**** Extracted records

(* ===== verification/SkillIds.v ===== *)
(** Source-qualified skill identifiers
    (backend/nomifun-api-types/src/skill.rs): percent encoding of components,
    construction, the canonical parser and the accessors.  A Rust [str] is its
    UTF-8 byte string. *)
From S2P Require Import Prelude Utf8 Bytes.

(** ** Sources *)

Inductive SkillCatalogSource := Builtin | User | Project | Extension | Mcp | Legacy | Capability.
#[export] Instance SkillCatalogSource_eq_dec : EqDecision SkillCatalogSource.
Proof. solve_decision. Defined.
Definition source_str (s : SkillCatalogSource) : bytes :=
  as_bytes match s with
           | Builtin => "builtin" | User => "user" | Project => "project" | Extension => "extension"
           | Mcp => "mcp" | Legacy => "legacy" | Capability => "capability"
           end.
Definition str_of (l : bytes) : string := String.string_of_list_ascii l.
Definition parse_skill_catalog_source (value : bytes) : result SkillCatalogSource string :=
  if bool_decide (value = as_bytes "builtin") then Ok Builtin
  else if bool_decide (value = as_bytes "user") then Ok User
  else if bool_decide (value = as_bytes "project") then Ok Project
  else if bool_decide (value = as_bytes "extension") then Ok Extension
  else if bool_decide (value = as_bytes "mcp") then Ok Mcp
  else if bool_decide (value = as_bytes "legacy") then Ok Legacy
  else if bool_decide (value = as_bytes "capability") then Ok Capability
  else Err ("unknown skill catalog source '" +:+ str_of value +:+ "'").

(** ** Percent encoding *)

Definition is_colon : Ascii.ascii → bool := is_byte 58.
Definition is_percent : Ascii.ascii → bool := is_byte 37.
Definition component_char (b : Ascii.ascii) : bool :=
  is_ascii_alphanumeric b || is_byte 45 b || is_byte 95 b || is_byte 46 b.
(** One upper-case hexadecimal digit of [{:02X}]. *)
Definition hex_digit (n : N) : Ascii.ascii := u8 (if (n <? 10)%N then 48 + n else 55 + n).
Definition encode_byte (b : Ascii.ascii) : bytes :=
  if component_char b then [b] else [u8 37; hex_digit (byte b / 16); hex_digit (byte b mod 16)].
Definition encode_skill_id_component (value : bytes) : bytes := flat_map encode_byte value.

(** [u8::from_str_radix(_, 16)] on two bytes: digits of either case, or a plus sign
    and one digit. *)
Definition hex_value (b : Ascii.ascii) : option N :=
  if is_ascii_digit b then Some (byte b - 48)%N
  else if byte_in 65 70 b then Some (byte b - 55)%N
  else if byte_in 97 102 b then Some (byte b - 87)%N
  else None.
Definition from_str_radix_16 (a b : Ascii.ascii) : option N :=
  if is_byte 43 a then hex_value b else h ← hex_value a; l ← hex_value b; Some (h * 16 + l)%N.
Definition invalid_escape : string := "invalid percent escape in skill_id".
Fixpoint decode_loop (decoded l : bytes) : result bytes string :=
  match l with
  | [] => Ok decoded
  | b :: l =>
      if is_percent b then
        match l with
        | a :: c :: l =>
            match from_utf8 [a; c] with
            | Some _ => Err invalid_escape
            | None =>
                match from_str_radix_16 a c with
                | None => Err invalid_escape
                | Some n => decode_loop (decoded ++ [u8 n]) l
                end
            end
        | _ => Err "truncated percent escape in skill_id"
        end
      else if component_char b then decode_loop (decoded ++ [b]) l
      else Err "skill_id contains an unescaped component character"
  end.
Definition decode_skill_id_component (value : bytes) : result bytes string :=
  let? decoded := decode_loop [] value in
  match from_utf8 decoded with
  | None => Ok decoded
  | Some _ => Err "skill_id component is not valid UTF-8"
  end.

(** ** Identifiers *)

Definition SkillId := bytes.
Definition skill_id_new (source : SkillCatalogSource) (source_key : option bytes) (local_key : bytes) : SkillId :=
  let value := source_str source in
  let value :=
    match source_key with
    | Some ((_ :: _) as key) => value ++ [u8 58] ++ encode_skill_id_component key
    | _ => value
    end in
  value ++ [u8 58] ++ encode_skill_id_component local_key.
(** [None] is a panic of [expect]. *)
Definition skill_source (id : SkillId) : option SkillCatalogSource :=
  segment ← head (split_on is_colon id);
  match parse_skill_catalog_source segment with Ok s => Some s | Err _ => None end.
Definition ok_option {A E} (r : result A E) : option A := match r with Ok a => Some a | Err _ => None end.
Definition skill_local_key (id : SkillId) : option bytes :=
  value ← last (split_on is_colon id); ok_option (decode_skill_id_component value).
Definition skill_id_parse (value : bytes) : result SkillId string :=
  let? parts :=
    match split_on is_colon value with
    | [source; local_key] => let? s := parse_skill_catalog_source source in Ok (s, None, local_key)
    | [source; source_key; local_key] =>
        let? s := parse_skill_catalog_source source in Ok (s, Some source_key, local_key)
    | _ => Err "skill_id must be '<source>:<local_key>' or '<source>:<source_key>:<local_key>'"
    end in
  let '(source, source_key, local_key) := parts in
  let? source_key :=
    match source_key with
    | None => Ok None
    | Some key => let? key := decode_skill_id_component key in Ok (Some key)
    end in
  let? local_key := decode_skill_id_component local_key in
  let parsed := skill_id_new source source_key local_key in
  if bool_decide (parsed = value) then Ok parsed
  else Err "skill_id must use canonical percent encoding".
Definition skill_id_legacy (name : bytes) : SkillId := skill_id_new Legacy None name.
Definition legacy_name (id : SkillId) : option bytes :=
  match split_on is_colon id with
  | [source; local_key] =>
      if bool_decide (source = source_str Legacy) then ok_option (decode_skill_id_component local_key) else None
  | _ => None
  end.

Example skill_id_ex :
  skill_id_parse (skill_id_new Mcp (Some (as_bytes "a:b")) (as_bytes "x y")) = Ok (as_bytes "mcp:a%3Ab:x%20y").
Proof. vm_compute. reflexivity. Qed.

(** ** Encoding *)

Lemma hex_digit_value n : (n < 16)%N → hex_value (hex_digit n) = Some n ∧ is_byte 43 (hex_digit n) = false
  ∧ (byte (hex_digit n) < 128)%N ∧ is_colon (hex_digit n) = false.
Proof.
  intros Hn.
  assert (n = 0 ∨ n = 1 ∨ n = 2 ∨ n = 3 ∨ n = 4 ∨ n = 5 ∨ n = 6 ∨ n = 7 ∨ n = 8 ∨ n = 9 ∨ n = 10 ∨ n = 11
    ∨ n = 12 ∨ n = 13 ∨ n = 14 ∨ n = 15)%N as Hc by lia.
  repeat destruct Hc as [->|Hc]; try subst; done.
Qed.
Lemma component_char_plain b : component_char b = true → is_percent b = false ∧ is_colon b = false.
Proof.
  unfold component_char, is_ascii_alphanumeric, is_ascii_alphabetic, is_ascii_digit, is_percent, is_colon, is_byte.
  rewrite !orb_true_iff, !andb_true_iff, !N.leb_le, !N.eqb_eq, !N.eqb_neq. lia.
Qed.
Lemma byte_halves b : (byte b / 16 < 16 ∧ byte b mod 16 < 16 ∧ byte b / 16 * 16 + byte b mod 16 = byte b)%N.
Proof.
  pose proof (byte_lt b). pose proof (N.div_mod (byte b) 16 ltac:(done)) as Hd.
  split_and!; [by apply N.Div0.div_lt_upper_bound|by apply N.mod_lt|]. rewrite Hd at 3. by rewrite (N.mul_comm 16).
Qed.
Lemma decode_encode_loop decoded l : decode_loop decoded (encode_skill_id_component l) = Ok (decoded ++ l).
Proof.
  revert decoded. induction l as [|b l IH]; intros decoded; simpl; [by rewrite app_nil_r|].
  replace (decoded ++ b :: l) with ((decoded ++ [b]) ++ l) by by rewrite <-app_assoc.
  unfold encode_byte. destruct (component_char b) eqn:Hc.
  - cbn [app decode_loop]. apply component_char_plain in Hc as Hp. destruct Hp as [-> _]. rewrite Hc. apply IH.
  - destruct (byte_halves b) as (Hh&Hl&Hb). cbn [app decode_loop].
    change (is_percent (u8 37)) with true. cbn match.
    destruct (hex_digit_value _ Hh) as (Hvh&Hsh&Hah&_), (hex_digit_value _ Hl) as (Hvl&_&Hal&_).
    rewrite ascii_utf8 by (by repeat constructor).
    unfold from_str_radix_16. rewrite Hsh, Hvh, Hvl. cbn [mbind option_bind]. rewrite Hb, u8_byte. apply IH.
Qed.
Lemma component_decode_encode l : from_utf8 l = None → decode_skill_id_component (encode_skill_id_component l) = Ok l.
Proof. intros Hl. unfold decode_skill_id_component. rewrite decode_encode_loop. simpl. by rewrite Hl. Qed.
Lemma decode_utf8 v l : decode_skill_id_component v = Ok l → from_utf8 l = None.
Proof. unfold decode_skill_id_component. intros (d&_&H)%result_bind_ok. case_match; by simplify_eq. Qed.
Lemma encode_no_colon l : Forall (λ b, is_colon b = false) (encode_skill_id_component l).
Proof.
  induction l as [|b l IH]; simpl; [constructor|]. apply Forall_app. split; [|done]. unfold encode_byte.
  destruct (component_char b) eqn:Hc.
  - constructor; [by apply component_char_plain|constructor].
  - destruct (byte_halves b) as (Hh&Hl&_). repeat constructor; by apply hex_digit_value.
Qed.
Lemma source_no_colon s : Forall (λ b, is_colon b = false) (source_str s).
Proof. destruct s; by repeat constructor. Qed.
Lemma parse_source_str s : parse_skill_catalog_source (source_str s) = Ok s.
Proof. by destruct s. Qed.
Lemma parse_source_ok v s : parse_skill_catalog_source v = Ok s → v = source_str s.
Proof. unfold parse_skill_catalog_source. intros H. repeat case_bool_decide; by simplify_eq. Qed.

(** ** Identifiers *)

Definition some_key (source_key : option bytes) : option bytes :=
  match source_key with Some (_ :: _) => source_key | _ => None end.
Lemma split_skill_id s key lk :
  split_on is_colon (skill_id_new s key lk)
  = source_str s :: match some_key key with Some k => [encode_skill_id_component k] | None => [] end
      ++ [encode_skill_id_component lk].
Proof.
  assert (Hlast : split_on is_colon (encode_skill_id_component lk) = [encode_skill_id_component lk])
    by apply split_on_none, encode_no_colon.
  unfold skill_id_new. destruct key as [[|a k]|]; cbn [some_key]; rewrite <-?app_assoc; cbn [app];
    rewrite split_on_app by (apply source_no_colon || done); [by rewrite Hlast| |by rewrite Hlast].
  rewrite split_on_app by (apply encode_no_colon || done). by rewrite Hlast.
Qed.
Lemma skill_id_new_key s key lk : skill_id_new s (some_key key) lk = skill_id_new s key lk.
Proof. by destruct key as [[|]|]. Qed.
Lemma skill_id_parse_new s key lk :
  (∀ k, key = Some k → from_utf8 k = None) → from_utf8 lk = None →
  skill_id_parse (skill_id_new s key lk) = Ok (skill_id_new s key lk).
Proof.
  intros Hk Hl. rewrite <-(skill_id_new_key s key). unfold skill_id_parse. rewrite split_skill_id.
  destruct (some_key (some_key key)) as [k|] eqn:Es; cbn [app]; rewrite parse_source_str; cbn [result_bind].
  - rewrite component_decode_encode by (apply Hk; by destruct key as [[|]|]). cbn [result_bind].
    rewrite component_decode_encode by done. cbn [result_bind].
    assert (some_key key = Some k) as -> by (by destruct key as [[|]|]). by rewrite bool_decide_eq_true_2.
  - rewrite component_decode_encode by done. cbn [result_bind].
    assert (some_key key = None) as -> by (by destruct key as [[|]|]). by rewrite bool_decide_eq_true_2.
Qed.
Lemma skill_id_parse_inv v id :
  skill_id_parse v = Ok id →
  ∃ s key lk, id = v ∧ v = skill_id_new s key lk ∧ (∀ k, key = Some k → from_utf8 k = None) ∧ from_utf8 lk = None.
Proof.
  unfold skill_id_parse. intros ([[s key] lk]&_&H)%result_bind_ok.
  apply result_bind_ok in H as (key'&Hkey&H). apply result_bind_ok in H as (lk'&Hlk&H).
  case_bool_decide; simplify_eq. exists s, key', lk'. split_and!; [done..| |by eapply decode_utf8].
  intros k ->. destruct key as [key|]; [|done]. apply result_bind_ok in Hkey as (k'&Hk&[= ->]).
  by eapply decode_utf8.
Qed.

(** ** Property *)

(** Skill identifiers are unambiguous and canonical.  For valid UTF-8
    components, an identifier gives back its source and its local key, tells
    identities apart (an empty source key counts as none), and yields a legacy name
    just when it is a legacy binding without a source key; and the parser accepts a
    string exactly when it is the identifier of some components, unchanged. *)
Theorem skill_id_canonical s key lk :
  (∀ k, key = Some k → from_utf8 k = None) → from_utf8 lk = None →
  let id := skill_id_new s key lk in
  skill_source id = Some s ∧ skill_local_key id = Some lk ∧
  legacy_name id = (if bool_decide (s = Legacy ∧ some_key key = None) then Some lk else None) ∧
  (∀ s' key' lk', (∀ k, key' = Some k → from_utf8 k = None) → from_utf8 lk' = None →
     skill_id_new s' key' lk' = id → s' = s ∧ some_key key' = some_key key ∧ lk' = lk) ∧
  (∀ v, skill_id_parse v = Ok id ↔ v = id) ∧
  (∀ v r, skill_id_parse v = Ok r → ∃ s' key' lk', r = v ∧ v = skill_id_new s' key' lk' ∧
     (∀ k, key' = Some k → from_utf8 k = None) ∧ from_utf8 lk' = None).
Proof.
  intros Hk Hl id. pose proof (split_skill_id s key lk : split_on is_colon id = _) as Hsplit.
  assert (Hsome : ∀ k, some_key key = Some k → from_utf8 k = None) by (intros k Hs; apply Hk; by destruct key as [[|]|]).
  split_and!.
  - unfold skill_source. rewrite Hsplit. simpl. by rewrite parse_source_str.
  - unfold skill_local_key. rewrite Hsplit, app_comm_cons, last_snoc. simpl. by rewrite component_decode_encode.
  - unfold legacy_name. rewrite Hsplit. destruct (some_key key); cbn [app].
    + rewrite bool_decide_eq_false_2; [done|]. by intros [_ ?].
    + rewrite component_decode_encode by done. repeat case_bool_decide; destruct s; naive_solver.
  - intros s' key' lk' Hk' Hl' Heq. pose proof (split_skill_id s' key' lk') as H'. rewrite Heq, Hsplit in H'.
    injection H' as Hs Hrest.
    assert (s' = s) as ->.
    { pose proof (parse_source_str s) as E. rewrite Hs, parse_source_str in E. by simplify_eq. }
    assert (Hsome' : ∀ k, some_key key' = Some k → from_utf8 k = None) by (intros k Hs'; apply Hk'; by destruct key' as [[|]|]).
    assert (Hinj : ∀ a b, from_utf8 a = None → from_utf8 b = None →
      encode_skill_id_component a = encode_skill_id_component b → a = b).
    { intros a b Ha Hb E. apply (f_equal decode_skill_id_component) in E. rewrite !component_decode_encode in E by done. by simplify_eq. }
    split; [done|]. destruct (some_key key) as [k|], (some_key key') as [k'|]; simplify_list_eq.
    + match goal with E1 : encode_skill_id_component k = _, E2 : encode_skill_id_component lk = _ |- _ =>
        apply Hinj in E1; [|auto..]; apply Hinj in E2; [|auto..]; by subst end.
    + match goal with E2 : encode_skill_id_component lk = _ |- _ => apply Hinj in E2; [|auto..]; by subst end.
  - intros v. split; [by intros (?&?&?&->&_)%skill_id_parse_inv|]. intros ->. by apply skill_id_parse_new.
  - apply skill_id_parse_inv.
Qed.
Lemma skill_id_canonical_witness :
  skill_local_key (skill_id_new Mcp (Some (as_bytes "a:b")) (as_bytes "x%y")) = Some (as_bytes "x%y").
Proof.
  refine (proj1 (proj2 (skill_id_canonical Mcp (Some (as_bytes "a:b")) (as_bytes "x%y") _ _))).
  - intros k [= <-]. vm_compute. reflexivity.
  - vm_compute. reflexivity.
Defined.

********

> What you should do
Reproduce exactly the lines that run from the start of the records to the line with "From S2P Require Import Prelude Utf8 Bytes.", both included.

> Worked solution
(* ===== verification/SkillIds.v ===== *)
(** Source-qualified skill identifiers
    (backend/nomifun-api-types/src/skill.rs): percent encoding of components,
    construction, the canonical parser and the accessors.  A Rust [str] is its
    UTF-8 byte string. *)
From S2P Require Import Prelude Utf8 Bytes.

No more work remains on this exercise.